In a glass case at the Willamette Heritage Center sit jars of preserved kumquat, unopened for almost a century.
It’s part of an exhibit that scoured newspaper archives, historical records and family storage to tell the story of Salem’s Chinese-American community of the era – a population whose stories were ultimately erased by the city’s white-centric historical record.
“Finding Salem’s Chinatown(s),” an exhibit which runs through May 6, focuses on the people who lived in Salem at the turn of the 20th century while facing legal, economic and social persecution.
The exhibit is the result of a four-year effort led by Kylie Pine, curator and collections manager.
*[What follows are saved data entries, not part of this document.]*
(* ===== verification/Dlq.v ===== *)
(** * Dead letters: raw-message cache and publication
    ([DlqCacheSupport] of [control_plane/broker_support.py],
    [control_plane/broker_poller_dlq.py], [control_plane/broker_dlq_publisher.py],
    [utils/validation.py])

    The broker keeps the raw key and value of every message that may still fail, within a
    byte budget, oldest entries evicted first.  A terminal failure is published to the
    dead-letter topic with bounded retries.  The Kafka producer is not part of the
    repository: its replies are an argument. *)

From Stdlib Require Import Ascii.
From S2P Require Import Prelude Dto.

Inductive DLQPayloadMode := FULL | METADATA_ONLY.

#[export] Instance DLQPayloadMode_eq_dec : EqDecision DLQPayloadMode.
Proof. solve_decision. Defined.

(** ** The cache *)

Abbreviation CacheKey := (TopicPartition * Z)%type.
Abbreviation RawMessage := (PyValue * PyValue)%type.

(** [len(chr(c).encode("utf-8"))] of a Unicode scalar value *)
Definition utf8_width (c : Z) : Z :=
  if c <? 128 then 1 else if c <? 2048 then 2 else if c <? 65536 then 3 else 4.

Definition estimate_cached_payload_bytes (payload : PyValue) : Z :=
  match payload with
  | PyNone => 0
  | PyMemoryview len => Z.max 0 len
  | PyBytes b => zlen b
  | PyStr s => fold_right (λ c acc, utf8_width c + acc) 0 s
  | PyInt _ => 0
  end.

Definition get_cached_message_size (m : RawMessage) : Z :=
  estimate_cached_payload_bytes m.1 + estimate_cached_payload_bytes m.2.

(** [_message_cache] and [_message_cache_size_bytes] *)
Record MessageCache := mkCache {
  message_cache : odict CacheKey RawMessage;
  message_cache_size_bytes : Z;
}.

Definition empty_cache : MessageCache := mkCache [] 0.

Definition pop_cached_message (k : CacheKey) (c : MessageCache) : option RawMessage * MessageCache :=
  match od_get k (message_cache c) with
  | None => (None, c)
  | Some m => (Some m, mkCache (od_pop k (message_cache c))
                         (Z.max 0 (message_cache_size_bytes c - get_cached_message_size m)))
  end.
“This has been a topic that’s been important to me for a very long time. But also has been one that’s been difficult to find a way to do in a physical space,” she said. “There’s kind of a dearth of published source materials about early Chinese history in Salem, and a dearth of physical artifacts.”
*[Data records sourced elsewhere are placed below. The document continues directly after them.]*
(** [_maybe_commit_ready_offsets] *)
Definition maybe_commit_ready_offsets (had_pending_dlq_events : bool) (source : string)
    (commit_ok : nat → bool) (others : nat → Broker → Broker) (now : Q) (b : Broker)
    : list KafkaTopicPartition * Broker :=
  let force := should_force_idle_commit b in
  if had_pending_dlq_events || force || should_attempt_ready_commit now b
  then commit_ready_offsets (force || had_pending_dlq_events) source commit_ok others now b
  else ([], b).

(** ** Dispatch *)

(** [grouped_messages.setdefault(k, []).append(m)] *)
Definition group_message (k : QueueKey) (m : GroupedMessage) (groups : odict QueueKey (list GroupedMessage))
    : odict QueueKey (list GroupedMessage) :=
  od_set k (default [] (od_get k groups) ++ [m]) groups.

(** One message: the flag is [false] when the submission raises *)
Definition dispatch_message (groups : odict QueueKey (list GroupedMessage)) (msg : Message) (b : Broker)
    : bool * odict QueueKey (list GroupedMessage) * Broker :=
  match msg_error msg, msg_topic msg, msg_partition msg, msg_offset msg with
  | false, Some topic, Some partition, Some offset =>
      let tp := mkTp topic partition in
      match get_tracker tp b with
      | None => (true, groups, b)
      | Some tracker =>
          if is_completed_uncommitted offset tracker
          then (true, groups, b <| completed_offset_skips ::= λ l, l ++ [(tp, offset)] |>)
          else
            let dlq := bc_dlq cfg in
            let should_cache :=
              should_cache_message_payloads (dlq_enabled dlq) (dlq_payload_mode dlq) (bc_cache_max_bytes cfg) in
            let b1 := b <| cache ::= cache_message_for_dlq should_cache (bc_cache_max_bytes cfg)
                                       (tp, offset) (msg_key msg, msg_value msg) |> in
            let submit_key := match bc_ordering_mode cfg with
                              | PARTITION => PyInt partition
                              | _ => msg_key msg
                              end in
            let ep := get_current_epoch tracker in
            match bc_ordering_mode cfg with
            | UNORDERED =>
                let '(ok, w) := submit_message tp offset ep submit_key (msg_value msg) (wm b1) in
                (ok, groups, b1 <| wm := w |>)
            | _ =>
                (true, group_message (tp, submit_key) (mkMessage offset ep (msg_value msg) (Some (msg_key msg))) groups,
                 b1)
            end
      end
  | _, _, _, _ => (true, groups, b)
  end.

Fixpoint dispatch_loop (messages : list Message) (groups : odict QueueKey (list GroupedMessage)) (b : Broker)
    : bool * odict QueueKey (list GroupedMessage) * Broker :=
  match messages with
  | [] => (true, groups, b)
  | msg :: rest =>
      let '(ok, groups1, b1) := dispatch_message groups msg b in
      if (ok : bool) then dispatch_loop rest groups1 b1 else (false, groups1, b1)
  end.

Definition dispatch_messages (messages : list Message) (b : Broker) : bool * Broker :=
  let '(ok, groups, b1) := dispatch_loop messages [] b in
  if negb ok then (false, b1)
  else if decide (groups = []) then (true, b1)
  else let '(ok', w) := submit_message_batch groups (wm b1) in (ok', b1 <| wm := w |>).

(** ** Blocking timeouts and the drain step *)

(** [handle_blocking_timeouts]: [time tp] is what [time.time()] returns for the tracker of [tp],
    [error_text] the formatted message.  [None] is fuel. *)
Definition expired_offsets (time : TopicPartition → Q) (b : Broker) : list (TopicPartition * Z * Q * Z) :=
  concat ((λ p,
    match tracker_store (wm b) !! p.2 with
    | None => []
    | Some tracker =>
        omap (λ d, if (d.2 <q ms_to_seconds (bc_max_blocking_duration_ms cfg)) then None
                   else Some (p.1, d.1, d.2, get_current_epoch tracker))
          (get_blocking_offset_durations (time p.1) tracker)
    end) <$> trackers b).

Definition handle_blocking_timeouts (time : TopicPartition → Q) (error_text : Z → Q → string) (b : Broker)
    : option (list CompletionEvent * Broker) :=
  if bc_max_blocking_duration_ms cfg <=? 0 then Some ([], b)
  else
    let '(forced, w) :=
      fold_left (λ '(forced, w) '(tp, offset, duration, ep),
          let '(success, w') := force_fail tp offset ep (error_text offset duration)
                                  (max_retries (bc_dlq cfg)) w in
          (forced || success, w'))
        (expired_offsets time b) (false, wm b) in
    if negb forced then Some ([], b <| wm := w |>)
    else match poll_completed_events true w with
         | None => None
         | Some (events, w') => Some (events, b <| wm := w' |>)
         end.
When Pine began researching Salem’s Chinese communities of the late 19th and early 20th centuries, she found much of the focus was on the city’s underground tunnels. She found that inaccurate and troubling, especially given there is no evidence that anyone lived there.
“We know individuals of Chinese heritage were 2 to 3% of Salem’s population at one point in time. So that’s a pretty significant community. We know that these individuals lived and worked above ground and we wanted to tell that story a little bit more,” she said.
One of Pine’s goals for the exhibit was to recreate the living and work spaces that were removed and built over in the last century.
Working with an advisory committee that included several Salemites of Chinese heritage, Pine worked to provide photos, written accounts and artifacts of life in the early 1900s.
The first part of the exhibit has a large photograph of a Chinese store, which they know was taken in Salem due to a poster on the wall that reads “Salem and Willamette Valley.”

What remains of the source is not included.